By the reaction my name elicited, you would have thought that I had identified myself as George Washington. Individual conversations flared up around the gallery. A few people shouted questions down at me. William Grace picked up a gavel and banged it on the top of his podium until the room quieted down.

“Colonel Harris,” Grace echoed my name back to me. He stared into his chest-high podium. “My records show that you were raised in Unified Authority Orphanage #553. Is this correct?”

“U.A.O. #553. That is correct, sir,” I said.

“According to one of your former commanding officers, you are aware of your nature,” Grace stated.

“If you are asking whether or not I know that I am a military clone, I am aware that I am a clone,” I said.

“And you are a Liberator-class clone. Is that correct? You are, as far as you know, the last of your kind?”

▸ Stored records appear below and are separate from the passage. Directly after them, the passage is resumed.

Lemma history_ok w0 l w : history w0 l -> head l = Some w -> access_ok (st w0) -> access_ok (st w).
Proof.
  intros H. revert w. induction H as [|w w' l _ IH Hc|w k l _ IH _]; intros v [= <-] H0; [done|..].
  - eapply access_call_ok; [exact Hc|by apply IH].
  - by apply (IH w).
Qed.
End NoFault.

(** ** The lifetime of what is cached, whatever fails *)

(** Only [Authorize] fills the cache. *)
Definition cache_shrinks (a a' : Access) : Prop := perm_cache a' ⊆ perm_cache a.
#[local] Instance cache_shrinks_preorder : PreOrder cache_shrinks.
Proof. unfold cache_shrinks. split; [intros a; reflexivity|]. intros a b c H1 H2. by etrans. Qed.

Lemma cache_kept a a' : perm_cache a' = perm_cache a -> cache_shrinks a a'.
Proof. unfold cache_shrinks. by intros ->. Qed.

Lemma Invalidate_shrinks p : keepsS cache_shrinks (Invalidate p).
Proof. intros w. apply delete_subseteq. Qed.
Lemma InvalidateMany_shrinks ids : keepsS cache_shrinks (InvalidateMany ids).
Proof. intros w. apply map_filter_subseteq. Qed.
Lemma update_principal_cache t p f a : cache_shrinks a (update_principal t p f a).
Proof. apply cache_kept. unfold update_principal. by destruct (principal_of t p a). Qed.
Lemma delete_sessions_cache t p keep a : cache_shrinks a (delete_sessions t p keep a).
Proof. apply cache_kept. unfold delete_sessions. by destruct (principal_of t p a). Qed.

Ltac cache_run :=
  repeat first
    [ keeps_step
    | apply Invalidate_shrinks | apply InvalidateMany_shrinks
    | apply update_principal_cache | apply delete_sessions_cache
    | apply keepsS_update; [exact _|]; intros
    | by apply cache_kept ].

Lemma replacePermissionsTx_cache r perms : keepsS cache_shrinks (replacePermissionsTx r perms).
Proof. unfold replacePermissionsTx. cache_run. Qed.
Lemma replacePrincipalRolesTx_cache t p names : keepsS cache_shrinks (replacePrincipalRolesTx t p names).
Proof. unfold replacePrincipalRolesTx. cache_run. Qed.

Lemma CreateRole_cache t req : keepsS cache_shrinks (CreateRole t req).
Proof.
  unfold CreateRole. cache_run; try apply replacePermissionsTx_cache. 
  apply keepsS_exec; [exact _|]. intros k ? d ? d'. destruct (insert_role _ _ _) as [new|] eqn:E; [|done].
  apply insert_role_fresh in E as [_ ->]. intros [= _ <-]. by apply cache_kept.
Qed.
Lemma UpdateRolePermissions_cache t r perms : keepsS cache_shrinks (UpdateRolePermissions t r perms).
Proof. unfold UpdateRolePermissions, invalidatePrincipalsForRole. cache_run. apply replacePermissionsTx_cache. Qed.
Lemma DeleteRole_cache t r : keepsS cache_shrinks (DeleteRole t r).
Proof.
  unfold DeleteRole. cache_run. apply keepsS_exec; [exact _|]. intros ? ? d ? d'.
  destruct (role_of _ _ _); intros [= _ <-]; by apply cache_kept.
Qed.
Lemma CreatePrincipal_cache t req : keepsS cache_shrinks (createPrincipal t req).
Proof.
  unfold CreatePrincipal, new_secrets, listPrincipalRoleNames. cache_run; try apply replacePrincipalRolesTx_cache.
  apply keepsS_exec; [exact _|]. intros k ? d ? d'. destruct (insert_principal _ _ _) as [new|] eqn:E; [|done].
  apply insert_principal_fresh in E as [_ ->]. intros [= _ <-]. by apply cache_kept.
Qed.
Lemma UpdatePrincipal_cache t p req : keepsS cache_shrinks (UpdatePrincipal t p req).
Proof.
  unfold UpdatePrincipal, GetPrincipal, listPrincipalRoleNames, when, set_email_tx, set_status_tx.
  cache_run; try apply replacePrincipalRolesTx_cache.
  apply keepsS_exec; [exact _|]. intros ? ? d ? d'. destruct (email_taken _ _ _ _); [done|].
  intros [= _ <-]. apply update_principal_cache.
Qed.

(** A set of permissions was what the tables said in a state [v] of the past, in
    which a decision began that read the clock at tick [k]. *)
Definition read_in (past : list (Sys Access)) (p : uuid) (perms : gset string) (k : nat) : Prop :=
  exists v, v ∈ past /\ (ticks v < k <= 2 + ticks v)%nat /\ perms = permission_rows (st v) p.

(** Every cached set is stamped with the time at which it was read. *)
Definition cache_read (past : list (Sys Access)) (a : Access) : Prop := forall p cp,
  perm_cache a !! p = Some cp -> exists k, cpLoadedAt cp = wall_clock k /\ read_in past p (cpPermissions cp) k.

Lemma cache_read_shrinks past past' a a' :
  past ⊆ past' -> cache_shrinks a a' -> cache_read past a -> cache_read past' a'.
Proof.
  intros Hp Hs Ha p cp H. destruct (Ha p cp) as (k & Hk & v & Hv & H1 & H2); [by eapply lookup_weaken|].
  exists k. split; [done|]. exists v. auto.
Qed.

(** What a decision rests on: the tables as they are, or as they were when what
    is cached was read, at most the lifetime ago. *)
Definition decided (past : list (Sys Access)) (w : Sys Access) (p : uuid) (perms : gset string) : Prop :=
  perms = permission_rows (st w) p \/
  exists k, (time_Sub (wall_clock (ticks w)) (wall_clock k) <= ttl)%Z /\ read_in past p perms k.

Lemma Authorize_cached past p perm w :
  w ∈ past -> cache_read past (st w) ->
  cache_read past (st (authorize p perm w).2) /\
  ((exists e, (authorize p perm w).1 = Err (Wrapf "query permissions: %w" [] e)) \/
   exists perms, decided past w p perms /\
     (authorize p perm w).1 = if hasPermission perms perm then Ok tt else Err ErrForbidden).
Proof.
  intros Hw Hc. unfold Authorize, cache_get, reads, nowS, mbind, Svc_bind. cbn [st ticks].
  assert (forall k, (ticks w <= k <= S (ticks w))%nat -> let w' := mkSys (st w) k in
    let run := (perms ← loadPermissions p; _ ← cache_set p perms;
                guardS (hasPermission perms perm) ErrForbidden) w' in
    cache_read past (st run.2) /\
    ((exists e, run.1 = Err (Wrapf "query permissions: %w" [] e)) \/
     exists perms, decided past w p perms /\
       run.1 = if hasPermission perms perm then Ok tt else Err ErrForbidden)) as Hload.
  { intros k Hk. unfold loadPermissions, cache_set, nowS, wrapS, select, exec, mbind, Svc_bind. simpl.
    destruct (fault k) as [e|]; simpl; [split; [done|]; left; by exists e|].
    set (perms := permission_rows (st w) p).
    assert (cache_read past (set_cache (<[p := mkCachedPermissions perms (wall_clock (S k))]>) (st w))) as Hset.
    { intros q cp Hq. cbn [perm_cache set_cache] in Hq. apply lookup_insert_Some in Hq as [[<- <-]|[_ Hq]]; [|by apply Hc].
      exists (S k). split; [done|]. exists w. split_and!; [done|lia|lia|done]. }
    split; [unfold guardS; by destruct (hasPermission _ _)|]. right. exists perms. split; [by left|].
    unfold guardS. by destruct (hasPermission _ _). }
  destruct (perm_cache (st w) !! p) as [cp|] eqn:Ec; [|apply (Hload (ticks w)); lia].
  destruct (ttl <? _)%Z eqn:Et; [apply (Hload (S (ticks w))); lia|].
  cbn -[hasPermission guardS]. split; [unfold guardS; by destruct (hasPermission _ _)|]. right.
  exists (cpPermissions cp). split; [|unfold guardS; by destruct (hasPermission _ _)].
  right. destruct (Hc p cp Ec) as (k & Hk & Hr). exists k. rewrite Hk in Et. split; [lia|done].
Qed.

Grace knew I was a Liberator. Hell, they’d once announced it on the floor of the House of Representatives. Once he established that I was a Liberator, he could probably have me hauled away and executed. I had the feeling of being played like a toy. At any moment, the smile would disappear, and he would bare teeth as sharp as daggers.

“Yes, sir,” I said, a sinking feeling beginning in my stomach. Had Grace already been a senator when Congress banned Liberator clones from Earth and the entire Orion Arm? He looked old enough.

“Are you the same Wayson Harris who survived the battle on Little Man?” Grace asked. “Are you one of the Little Man Seven?”

“Yes, sir,” I said.

“And you testified about that battle before the House of Representatives?” More and more this was sounding like a military tribunal.

“Yes, sir,” I said. The rapidity of Grace’s questions left me nervous.

“You were reported as killed in action at Ravenwood Outpost,” Grace stated.

“That is correct, sir,” I said.

“But you were not killed there?” Grace asked.

Apparently not, I thought. What I said was, “No, sir.”

“According to your military record, you were promoted to the rank of colonel in the Unified Authority Marines by Admiral Che Huang. Is that correct?”

“That is correct, sir,” I said. A massive headache brewed in the back of my skull.

The entire room broke out in loud applause. I turned toward the gallery and saw that every man and woman had risen to their feet. The only person remaining in his seat was Freeman. He managed to camouflage his confusion much better than I did. He sat looking straight ahead toward William Grace, his hands by his side.

“Welcome home, Colonel Harris. It is a distinct pleasure to welcome back a war hero like your.”

“I’m afraid I am confused, sir,” I said. He could not hear me over the applause, so I waited a moment for the gallery to quiet down then repeated myself. “I don’t understand, sir.”

“Not expecting a hero’s welcome?” Grace asked.